Rumor had it he was coming back to town for his stepbrother’s wedding.
Blue McCoy.
With dark blond hair and dark blue eyes that burned with an intensity that made her heart stand still, Blue McCoy had haunted all of Lucy’s adolescent dreams. He was the hero of her teenaged years—a loner, quiet, dark and dangerous, capable of just about anything.
Including winning beautiful Jenny Lee Beaumont’s heart.
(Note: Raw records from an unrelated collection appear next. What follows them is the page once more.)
(** * DocQuestioner: the resilient request client of the frontend

    A shallow embedding of the frontend's [api] module (the retrying axios
    wrapper [axiosRetry], the five verbs of [ApiClient], [handleApiError],
    [checkApiHealth]) and of its [services] module (the service wrappers),
    followed by the properties the specification states about them.

    Conventions of the embedding:
    - a JavaScript number is an integer [Z] (status codes, retry counts and
      millisecond delays are integers; fractions and NaN are not covered);
      where the integer is not a Number value itself, it stands for the
      nearest one, as a numeric literal and [JSON.parse] read it;
    - [undefined] in an optional field of a typed record is [None];
    - an [async] function is a program over an explicit world: the state of
      the HTTP transport and the chronological trace of the transport calls
      and of the timers the program awaited. *)

From stdpp Require Import base strings gmap list pretty.
From Stdlib Require Import ZArith Lia.

Local Set Warnings "-register-all".
Local Open Scope Z_scope.

(** ** JavaScript values *)

(** Primitive values. *)
Inductive JsPrim : Type :=
| JUndefined
| JNull
| JBool (b : bool)
| JNum (n : Z)
| JStr (s : string).

(** Values of type [any]: a primitive, an array, or a plain data object
    (a finite map from property names to values). *)
Inductive JsValue : Type :=
| JPrim (p : JsPrim)
| JArr (items : list JsValue)
| JObj (props : gmap string JsValue).

Coercion JPrim : JsPrim >-> JsValue.

(** ToBoolean. *)
Definition truthy (v : JsValue) : bool :=
  match v with
  | JPrim JUndefined | JPrim JNull => false
  | JPrim (JBool b) => b
  | JPrim (JNum n) => negb (n =? 0)
  | JPrim (JStr s) => negb (String.eqb s "")
  | JArr _ | JObj _ => true
  end.

(** [a || b]. *)
Definition js_or (a b : JsValue) : JsValue := if truthy a then a else b.

(** [v?.k]: [undefined] on [null] and [undefined], the property otherwise;
    primitives and arrays carry no data property of the names read here. *)
Definition opt_get (v : JsValue) (k : string) : JsValue :=
  match v with
  | JObj props => default (JPrim JUndefined) (props !! k)
  | _ => JUndefined
  end.

(** *** Number::toString

    The text of a number in radix 10: the shortest decimal that reads back
    as the same Number value, written out in full when its integer part has
    at most 21 digits and in exponent form otherwise. *)

(** The Number value nearest to a positive integer [n] (ties to the even
    mantissa), as a mantissa of at most 53 bits and a binary exponent;
    [None] is [Infinity]. *)
Definition nearest_Number (n : Z) : option (Z * Z) :=
  let bits := Z.log2 n + 1 in
  if bits <=? 53 then Some (n, 0)
  else
    let e := bits - 53 in
    let q := Z.shiftr n e in
    let r := n - Z.shiftl q e in
    let half := Z.shiftl 1 (e - 1) in
    let q' := if (half <? r) || ((r =? half) && Z.odd q) then q + 1 else q in
    let '(m, e') := if q' =? 2 ^ 53 then (2 ^ 52, e + 1) else (q', e) in
    if 971 <? e' then None else Some (m, e').

(** Whether the integer [c] reads back as the Number value [m * 2^e]: it
    lies no further from it than half the way to the next Number value on
    that side, the end points counting when the mantissa is even. *)
Definition reads_back (m e c : Z) : bool :=
  let d2 := 2 * (m * 2 ^ e) in
  let up := 2 ^ e in
  let down := if (m =? 2 ^ 52) && (0 <? e) then 2 ^ (e - 1) else 2 ^ e in
  if Z.even m
  then (d2 - down <=? 2 * c) && (2 * c <=? d2 + up)
  else (d2 - down <? 2 * c) && (2 * c <? d2 + up).

(** The multiple of the largest power of ten, [10^j] at most, that reads
    back as [m * 2^e]: the decimal with the fewest significant digits; of
    two such multiples the nearer one, and the even one when they are
    equally near. *)
Fixpoint shortest_decimal (m e : Z) (j : nat) : Z :=
  let d := m * 2 ^ e in
  match j with
  | O => d
  | S j' =>
      let p := 10 ^ Z.of_nat j in
      let c1 := d / p * p in
      let c2 := c1 + p in
      match reads_back m e c1 && (0 <? c1), reads_back m e c2 with
      | true, true =>
          if d - c1 <? c2 - d then c1
          else if c2 - d <? d - c1 then c2
          else if Z.even (c1 / p) then c1 else c2
      | true, false => c1
      | false, true => c2
      | false, false => shortest_decimal m e j'
      end
  end.

(** The digits of a decimal without its trailing zeros, last digit first. *)
Fixpoint strip_zeros (rev_digits : list Ascii.ascii) : list Ascii.ascii :=
  match rev_digits with
  | c :: rest =>
      if (Ascii.nat_of_ascii c =? 48)%nat then strip_zeros rest else rev_digits
  | [] => []
  end.

Definition positive_toString (n : Z) : string :=
  match nearest_Number n with
  | None => "Infinity"
  | Some (m, e) =>
      let c := shortest_decimal m e (String.length (pretty n)) in
      let digits := pretty c in
      let len := Z.of_nat (String.length digits) in
      if len <=? 21 then digits
      else
        match rev (strip_zeros (rev (String.list_ascii_of_string digits))) with
        | [] => digits
        | [d0] => String d0 "e+" +:+ pretty (len - 1)
        | d0 :: rest =>
            String d0 ("." +:+ String.string_of_list_ascii rest)
              +:+ "e+" +:+ pretty (len - 1)
        end
  end.

Definition Number_toString (n : Z) : string :=
  if n =? 0 then "0"
  else if n <? 0 then "-" +:+ positive_toString (- n)
  else positive_toString n.

(** ToString, as applied by [new Error(message)] to a message that is not
    [undefined]. *)
Definition prim_to_string (p : JsPrim) : string :=
  match p with
  | JUndefined => "undefined"
  | JNull => "null"
  | JBool true => "true"
  | JBool false => "false"
  | JNum n => Number_toString n
  | JStr s => s
  end.

Fixpoint js_to_string (v : JsValue) : string :=
  match v with
  | JPrim p => prim_to_string p
  | JArr items =>
      (fix join (l : list JsValue) : string :=
         match l with
         | [] => ""
         | x :: rest =>
             let sx := match x with
                       | JPrim JUndefined | JPrim JNull => ""
                       | _ => js_to_string x
                       end in
             match rest with
             | [] => sx
             | _ => sx +:+ "," +:+ join rest
             end
         end) items
  | JObj _ => "[object Object]"
  end.

(** ** The axios data types the client touches *)

Inductive Method : Type := GET | POST | PUT | DELETE.

Record File : Type := { file_name : string; file_bytes : string }.

Inductive FormValue : Type :=
| FormString (s : string)
| FormFile (f : File).

(** [FormData]: the appended entries, in order. *)
Definition FormData : Type := list (string * FormValue).

Definition FormData_new : FormData := [].
Definition FormData_append (fd : FormData) (k : string) (v : FormValue) : FormData :=
  fd ++ [(k, v)].

Inductive RequestData : Type :=
| DataValue (v : JsValue)
| DataForm (fd : FormData).

(** [AxiosRequestConfig], restricted to the fields the client reads or
    writes, plus [timeout] as a representative of the fields it only passes
    through. *)
Record AxiosRequestConfig : Type := {
  url : option string;
  method : option Method;
  data : RequestData;
  headers : option (gmap string string);
  timeout : option Z;
}.

(** The object [{}]. *)
Definition empty_config : AxiosRequestConfig :=
  {| url := None; method := None; data := DataValue JUndefined;
     headers := None; timeout := None |}.

Record AxiosResponse : Type := {
  resp_status : Z;
  resp_data : JsValue;
}.
Lemma mark_important_only m threshold cumulative sorted important q :
  q ∈ mark_important m threshold cumulative sorted important ->
  q ∈ important \/
  exists i, sorted !! i = Some q /\
    forall j, (1 <= j <= i)%nat ->
      (cumulative_bytes m cumulative (take j sorted) <= threshold)%Z.
Proof.
  revert cumulative important.
  induction sorted as [| p rest IH]; intros cumulative important; simpl; [by left |].
  assert (Hfirst : q ∈ set_insert m p important ->
    q ∈ important \/
    exists i, (p :: rest) !! i = Some q /\
      forall j, (1 <= j <= i)%nat ->
        (cumulative_bytes m cumulative (take j (p :: rest)) <= threshold)%Z).
  { intros [-> | Hq]%set_insert_elem; [| by left].
    right. exists 0%nat. split; [done |]. intros j Hj. lia. }
  destruct (threshold <? uint64 (cumulative + activeBytes_at m p))%Z eqn:E;
    [exact Hfirst |].
  apply Z.ltb_ge in E.
  intros [Hq | (i & Hi & Hcum)]%IH; [by apply Hfirst |].
  right. exists (S i). split; [done |].
  intros [| j] Hj; [lia |]. simpl. destruct j as [| j]; [done |].
  apply (Hcum (S j)). lia.
Qed.

(** X15.  Which stacks a call marks.  The stacks of the snapshot are taken
    heaviest first (each once, in the order [std::stable_sort] leaves them)
    and marked important one after the other until the bytes summed so far
    pass the threshold: a stack is marked when no shorter run of the
    sorted stacks has passed the threshold before it, and a stack that was
    not important before is marked only then.  The section reports exactly
    the marked stacks together with those that were important already. *)
Theorem marking_takes_the_heaviest_first heapProfile allocProfile hp :
  profiler_wf hp ->
  (Z.of_nat (size (stackInfoMap hp)) + Z.of_nat (length heapProfile) < 2 ^ 31)%Z ->
  let live := live_snapshot (stackInfoMap hp) heapProfile in
  let m := live_map live in
  let sorted := stable_sort m (stackInfos live) in
  let threshold := threshold_of (totalActiveBytes live) in
  exists marked,
    stacks (_generateServerStatusSection heapProfile allocProfile hp).1.2
      = stack_entry m <$> marked /\
    (forall q, q ∈ sorted <-> q ∈ StackHash <$> heapProfile) /\
    NoDup sorted /\
    StronglySorted (fun a b => (activeBytes_at m b <= activeBytes_at m a)%Z) sorted /\
    (forall i q, sorted !! i = Some q ->
       (forall j, (1 <= j <= i)%nat ->
          (cumulative_bytes m 0 (take j sorted) <= threshold)%Z) ->
       q ∈ marked) /\
    (forall q, q ∈ marked ->
       q ∈ importantStacks hp \/
       exists i, sorted !! i = Some q /\
         forall j, (1 <= j <= i)%nat ->
           (cumulative_bytes m 0 (take j sorted) <= threshold)%Z).
Proof.
  intros (Hnum & Hord & Hknown & _) Hbound live m sorted threshold.
  pose proof (live_snapshot_inv (stackInfoMap hp) heapProfile Hnum Hbound)
    as ((_ & Hinj) & _ & _ & Hinfos & Hnd & Hbytes & _ & Hold & _).
  fold live in Hinj, Hinfos, Hnd, Hbytes, Hold. fold m in Hinj, Hbytes, Hold.
  exists (mark_important m threshold 0 sorted (importantStacks hp)).
  split; [by rewrite generate_section |].
  split; [intros q; unfold sorted; by rewrite stable_sort_elem |].
  split; [unfold sorted; by rewrite stable_sort_perm |].
  split; [apply stable_sort_sorted |].
  split; [| apply mark_important_only].
  intros i q Hi Hcum.
  destruct (mark_important_marks m threshold 0 sorted (importantStacks hp) i q Hi Hcum)
    as [Hq | (r & Hr & Hn)]; [done |].
  assert (Hin : forall x, x ∈ mark_important m threshold 0 sorted (importantStacks hp)
                          \/ x ∈ sorted -> is_Some (m !! x)).
  { intros x [[Hx | Hx]%mark_important_elem | Hx].
    - destruct (Hknown x Hx) as [ix Hix]. destruct (Hold x ix Hix) as (i' & Hi' & _).
      by rewrite Hi'.
    - apply stable_sort_elem, Hinfos, Hbytes in Hx as (ix & Hix & _). by rewrite Hix.
    - apply stable_sort_elem, Hinfos, Hbytes in Hx as (ix & Hix & _). by rewrite Hix. }
  destruct (Hin r (or_introl Hr)) as [ir Hir].
  destruct (Hin q (or_intror (list_elem_of_lookup_2 _ _ _ Hi))) as [iq Hiq].
  rewrite (stackNum_at_lookup m r ir), (stackNum_at_lookup m q iq) in Hn by done.
  by rewrite <- (Hinj r q ir iq Hir Hiq Hn).
Qed.
(** C7. A fresh Blockchain holds exactly the genesis block: index 1,
    no transactions, proof 100, previous_hash the integer 1; nothing is
    pending, and last_block returns that block. *)
Theorem init_genesis now :
  let genesis := {| index := 1;
                    timestamp := now;
                    transactions := [];
                    proof := 100;
                    previous_hash := VInt 1 |} in
  chain (init now) = [genesis] /\
  current_transactions (init now) = [] /\
  last_block (init now) = (Return genesis, init now).
Proof. repeat split. Qed.

(** *** Pending transactions *)

Lemma run_enqueue s (txs : list (Transaction float)) :
  run s (map enqueue txs)
  = {| chain := chain s;
       current_transactions := current_transactions s ++ txs |}.
Proof.
  revert s. induction txs as [|tx txs IH]; intros s.
  - cbn [map run foldl]. rewrite app_nil_r. now destruct s.
  - cbn [map]. unfold run in *. cbn [foldl]. rewrite IH.
    unfold enqueue. cbn [step]. rewrite create_transaction_state.
    cbn [chain current_transactions]. rewrite <- app_assoc.
    now destruct tx.
Qed.

(** C2. In any state create_block returns a block whose transactions
    are the pending list as it stands, and leaves the pending list
    empty and the chain extended by that block. Hence the
    transactions enqueued after one commit, in any number, are the
    transactions of the block of the next commit, in enqueue order,
    each once. *)
Theorem create_block_takes_pending :
  (forall s now pf ph,
     exists b,
       create_block now pf ph s
       = (Return b, {| chain := chain s ++ [b]; current_transactions := [] |})
       /\ transactions b = current_transactions s) /\
  (forall s now0 pf0 ph0 (txs : list (Transaction float)) now pf ph,
     let s1 := step s (Commit now0 pf0 ph0) in
     let s2 := run s1 (map enqueue txs) in
     current_transactions s1 = [] /\
     current_transactions s2 = txs /\
     exists b,
       create_block now pf ph s2
       = (Return b, {| chain := chain s2 ++ [b]; current_transactions := [] |})
       /\ transactions b = txs).
Proof.
  split.
  - intros s now pf ph. eexists. split; [apply create_block_eq | reflexivity].
  - intros s now0 pf0 ph0 txs now pf ph s1 s2.
    assert (current_transactions s2 = txs) as Hpending.
    { unfold s2. rewrite run_enqueue. reflexivity. }
    split; [reflexivity|]. split; [exact Hpending|].
    eexists. split; [apply create_block_eq | exact Hpending].
Qed.

(** *** Hash links *)

Section Links.
Variable json_float : float -> string.

Lemma chain_linked_snoc (c : list (Block float)) b0 b :
  chain_linked json_float c ->
  last c = Some b0 ->
  previous_hash b = VStr (hash json_float b0) ->
  chain_linked json_float (c ++ [b]).
Proof.
  intros Hc Hlast Hb i x y Hx Hy.
  apply lookup_lt_Some in Hx as Hi.
  destruct (decide (S i < length c)%nat) as [Hlt | Hge].
  - rewrite lookup_app_l in Hx by lia.
    rewrite lookup_app_l in Hy by lia.
    now apply (Hc i).
  - apply lookup_lt_Some in Hy as Hj. rewrite length_app in Hj.
    cbn [length] in Hj.
    assert (S i = length c) as Hlen by lia.
    rewrite lookup_app_l in Hx by lia.
    rewrite lookup_app_r in Hy by lia.
    replace (S i - length c)%nat with 0%nat in Hy by lia.
    injection Hy as <-.
    rewrite last_lookup, <- Hlen in Hlast. cbn [pred] in Hlast.
    congruence.
Qed.

(** C1, as the code has it: create_block stores whatever
    previous_hash it is given, so the link holds for the states
    reached by create_transaction calls and by create_block calls
    that are given the hash of the block last at the time of the
    call. In every such state each block after the first carries
    the hash of the block before it. *)
Theorem linked_chain_invariant s :
  reachable_linked json_float s ->
  forall (i : nat) b0 b1,
    chain s !! i = Some b0 -> chain s !! S i = Some b1 ->
    previous_hash b1 = VStr (hash json_float b0).
Proof.
  intros Hs. change (chain_linked json_float (chain s)).
  induction Hs as [now | s o Hs IH Hlinked].
  - intros i b0 b1 _ H1. destruct i; discriminate.
  - destruct o as [sd rc am | now pf ph].
    + now rewrite step_enqueue_chain.
    + destruct Hlinked as (b0 & Hlast & ->).
      cbn [step]. rewrite create_block_eq. cbn [snd chain].
      now apply (chain_linked_snoc (chain s) b0).
Qed.

(** The mine handler is one create_transaction followed by one
    linked create_block. *)
Lemma mine_steps (node_identifier : string) fuel now s b pf :
  last (chain s) = Some b ->
  proof_of_work fuel (proof b) = Some pf ->
  let s1 := step s (Enqueue (VStr "0") (VStr node_identifier) (VInt 1)) in
  snd (App.mine json_float node_identifier fuel now s)
  = step s1 (Commit now pf (VStr (hash json_float b)))
  /\ linked json_float s1 (Commit now pf (VStr (hash json_float b))).
Proof.
  intros Hlast Hpow s1. split.
  - unfold App.mine, last_block, bind, get, ret. cbn beta iota.
    rewrite Hlast, Hpow.
    rewrite (create_transaction_eq _ _ _ s b Hlast).
    unfold s1. cbn [step]. rewrite create_transaction_state.
    reflexivity.
  - exists b. split; [|reflexivity].
    unfold s1. now rewrite step_enqueue_chain.
Qed.

Lemma mine_reachable_linked (node_identifier : string) fuel now s r s' :
  reachable_linked json_float s ->
  App.mine json_float node_identifier fuel now s = (Return (Some r), s') ->
  reachable_linked json_float s'.
Proof.
  intros Hs Hmine.
  destruct (reachable_last s (reachable_linked_reachable _ s Hs))
    as (b & Hlast & _).
  destruct (proof_of_work fuel (proof b)) as [pf|] eqn:Hpow.
  - destruct (mine_steps node_identifier fuel now s b pf Hlast Hpow)
      as [Hstate Hlinked].
    rewrite Hmine in Hstate. cbn [snd] in Hstate. subst s'.
    apply linked_step; [|exact Hlinked].
    apply linked_step; [exact Hs | exact I].
  - unfold App.mine, last_block, bind, get, ret in Hmine.
    cbn beta iota in Hmine. rewrite Hlast, Hpow in Hmine. discriminate.
Qed.

End Links.

(** *** Rejected requests *)

Lemma all_in_missing (d : list (string * val float)) :
  App.missing_field d -> all_in App.required (VDict d) = Return false.
Proof.
  intros (k & Hk & Hnone). unfold App.required in *. cbn [all_in contains].
  repeat (apply elem_of_cons in Hk as [-> | Hk]);
    [| | | now apply elem_of_nil in Hk];
    rewrite ?Hnone;
    repeat (match goal with
            | |- context [assoc ?k d] => destruct (assoc k d)
            end; cbn; try reflexivity).
Qed.

(** C9. A submit-transfer request whose object lacks sender,
    recipient or amount gets the answer Missing values with status
    400, and the ledger is left exactly as it was: no method of the
    Blockchain runs. *)
Theorem create_transaction_missing_field (d : list (string * val float)) s :
  App.missing_field d ->
  App.create_transaction (VDict d) s = (Return (App.Text "Missing values", 400), s).
Proof.
  intros Hmissing. unfold App.create_transaction, bind, lift.
  now rewrite (all_in_missing d Hmissing).
Qed.

(** Whatever the request body, the ledger changes only when the body
    is an object with all three fields. *)
Lemma create_transaction_changes_only_complete (values : val float) s :
  snd (App.create_transaction values s) <> s ->
  exists d sd rc am,
    values = VDict d /\ assoc "sender" d = Some sd /\
    assoc "recipient" d = Some rc /\ assoc "amount" d = Some am.
Proof.
  unfold App.create_transaction, bind, lift.
  destruct (all_in App.required values) as [[|]|e] eqn:Hall; cbn [negb snd];
    try (intros H; now contradiction H).
  destruct values as [| | | | |l|d]; cbn [subscript snd];
    try (intros H; now contradiction H).
  destruct (assoc "sender" d) as [sd|] eqn:Hsd;
    [|cbn [snd]; intros H; now contradiction H].
  destruct (assoc "recipient" d) as [rc|] eqn:Hrc;
    [|cbn [snd]; intros H; now contradiction H].
  destruct (assoc "amount" d) as [am|] eqn:Ham;
    [|cbn [snd]; intros H; now contradiction H].
  intros _. now exists d, sd, rc, am.
Qed.

End LedgerProperties.

(** ** The scenarios, on the whole-second clock *)

Section Scenarios.
Import Py Blockchain Scenario.

Lemma fresh_reachable : reachable fresh.
Proof. exists 1700000000, []. reflexivity. Defined.

Lemma unlinked_reachable : reachable unlinked.
Proof. exists 1700000000, unlinked_ops. reflexivity. Defined.

Lemma mined_reachable_linked : reachable_linked whole_seconds mined.
Proof.
  unfold mined. apply linked_step.
  - apply linked_step; [apply linked_init | exact I].
  - exists genesis. split; reflexivity.
Defined.

(** Scenario A *)
Example fresh_last_block_index :
  fst (last_block fresh) = Return genesis /\ index genesis = 1.
Proof. split; reflexivity. Qed.

(** Scenario B *)
Example enqueue_then_commit :
  let (r, s1) := create_transaction (VStr "a") (VStr "b") (VInt 5) fresh in
  let (b, s2) := create_block 1700000009 0 (VStr "deadbeef") s1 in
  r = Return 2 /\
  b = Return {| index := 2; timestamp := 1700000009;
                transactions := [a_to_b]; proof := 0;
                previous_hash := VStr "deadbeef" |} /\
  current_transactions s2 = [].
Proof. repeat split. Qed.

(** Scenario C *)
Example valid_proof_100_0 : valid_proof 100 0 = false.
Proof. vm_compute. reflexivity. Qed.

Example genesis_hash :
  hash whole_seconds genesis
  = "e9e15af60d7465a1d85491783968224a0d97754ffb0df70b8237aec809d9076d".
Proof. vm_compute. reflexivity. Qed.

(** The mine handler on the new ledger. *)
Example mine_fresh :
  snd (App.mine whole_seconds "node" 227 1700000005 fresh) = mined.
Proof. vm_compute. reflexivity. Qed.

(** C1, as the claim has it, fails: a create_block call with any
    other string than the hash of the last block is accepted and
    stored. *)
Lemma chain_link_counterexample :
  ~ (forall s : t Z,
       reachable s ->
       forall (i : nat) b0 b1,
         chain s !! i = Some b0 -> chain s !! S i = Some b1 ->
         previous_hash b1 = VStr (hash whole_seconds b0)).
Proof.
  intros Hclaim.
  specialize (Hclaim unlinked unlinked_reachable 0%nat
                genesis
                {| index := 2; timestamp := 1700000009;
                   transactions := [a_to_b]; proof := 0;
                   previous_hash := VStr "deadbeef" |}
                eq_refl eq_refl).
  vm_compute in Hclaim. discriminate Hclaim.
Qed.

Lemma linked_chain_invariant_witness :
  reachable_linked whole_seconds mined /\
  forall (i : nat) b0 b1,
    chain mined !! i = Some b0 -> chain mined !! S i = Some b1 ->
    previous_hash b1 = VStr (hash whole_seconds b0).
Proof.
  split; [exact mined_reachable_linked|].
  exact (linked_chain_invariant whole_seconds mined mined_reachable_linked).
Defined.

Lemma chain_index_invariant_witness :
  reachable unlinked /\
  forall (i : nat) b, chain unlinked !! i = Some b -> index b = Z.of_nat i + 1.
Proof.
  split; [exact unlinked_reachable|].
  exact (chain_index_invariant unlinked unlinked_reachable).
Defined.

Lemma create_transaction_next_index_witness :
  reachable fresh /\
  create_transaction (VStr "a") (VStr "b") (VInt 5) fresh
  = (Return 2, {| chain := [genesis]; current_transactions := [a_to_b] |}).
Proof.
  split; [exact fresh_reachable|].
  exact (proj1 (create_transaction_next_index (VStr "a") (VStr "b") (VInt 5))
               fresh fresh_reachable).
Defined.

Lemma no_amount_missing : App.missing_field no_amount.
Proof.
  exists "amount". split; [|reflexivity].
  do 2 apply list_elem_of_further. apply list_elem_of_here.
Defined.

(** Scenario D *)
Lemma create_transaction_missing_field_witness :
  App.missing_field no_amount /\
  App.create_transaction (VDict no_amount) fresh
  = (Return (App.Text "Missing values", 400), fresh).
Proof.
  split; [exact no_amount_missing|].
  exact (create_transaction_missing_field no_amount fresh no_amount_missing).
Defined.

End Scenarios.

(** * Further properties of the code *)

(** ** The ledger over whole runs *)

Section Runs.
Import Py Blockchain Trace.
Context {float : Type}.
Implicit Types (s : t float) (b : Block float) (tx : Transaction float).
Implicit Types (now : float) (sd rc am ph : val float) (o : op float).
Implicit Types (ops : list (op float)).

Lemma run_cons s o ops : run s (o :: ops) = run (step s o) ops.
Proof. reflexivity. Qed.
Except Jenny Lee wasn’t going to marry Blue McCoy on Saturday afternoon. She was marrying his stepbrother, Gerry. He was two years older than Blue, with a quicksilver smile, movie-star good looks and a happy-go-lucky attitude. Some people might have found Gerry the more attractive of the McCoy boys.
Apparently Jenny Lee had.
Lucy found a parking place a block down from the Grill and turned off the patrol car’s powerful engine. On second thought, she turned the key again and pushed the buttons to raise the power windows. The summer sky looked threatening. Lucy was willing to bet it was going to pour before she finished her lunch.
She checked to make sure her sidearm was secured in her belt holster as she hurried down the sidewalk. She was already ten minutes late, and her friend Sarah’s self-imposed work schedule didn’t allow her to take more than a hour for lunch.
The Grill was crowded, as usual, but Sarah was saving a table. Lucy slid into the booth, across from her friend.
“I’m sorry I’m late.”
Sarah just smiled. “I would have ordered lunch,” she said. “But Iris hasn’t worked her way around to this part of the room.”
Lucy leaned back against the plastic cushion of the bench seat. She let out a burst of air that lifted her bangs up off her forehead. “I haven’t stopped running since 7 a.m.” She eyed her friend. Sarah looked tired and hot, her dark hair pulled back from her face in a ponytail, dark circles under her hazel eyes. “How are you?”
“I’m nine months pregnant with a child that has obviously decided not to be born until he’s old enough to vote,” Sarah said dryly. “It’s ninety-seven degrees in the shade, my back hurts when I lie down, my sciatic nerve acts up when I sit, I have a review deadline that I can’t possibly make because I’ve spent the past three days cooking instead of writing, my husband has been home from his shift at the hospital four hours in the past forty-eight, my mother-in-law calls every five minutes to see if my water has broken, I miss living in Boston and this is the first chance I’ve had in nearly a week to complain.”
Lucy grinned. “Then don’t stop now.”
“No, no, I’m done,” Sarah said, fanning herself with her napkin.
“Afternoon, ladies.” Iris took her pen from behind her ear and held it poised over her ordering pad. “What can I get you today?”
“I’d like some marzipan,” Sarah said.
Iris sighed good-naturedly, pushing a stray red curl back up into her bun. “Honey, I told you before, if it’s not on the menu…”
“I need some marzipan,” Sarah said almost desperately. “Almond paste. Or maybe a piece of my mother’s fruitcake. I haven’t been able to think about anything else for days….”
“We’ll both take a turkey club,” Lucy said smoothly, “on whole wheat, mustard, no mayo, extra pickles.”
“Sorry, hon,” Iris murmured to Sarah as she moved on to the next table.
“My life,” Sarah intoned dramatically, “is an endless string of disappointments.”
Lucy had to laugh. “You’re married to the nicest guy in town, you’re about to have a baby, you just won a prize for your music and you’re disappointed?”
Sarah leaned forward. “I’m insanely jealous of you,” she said. “You still have a waistline. You can see your feet without craning your neck. You—” She broke off, staring across the room toward the door. “Don’t look now, but I think we’re being invaded.”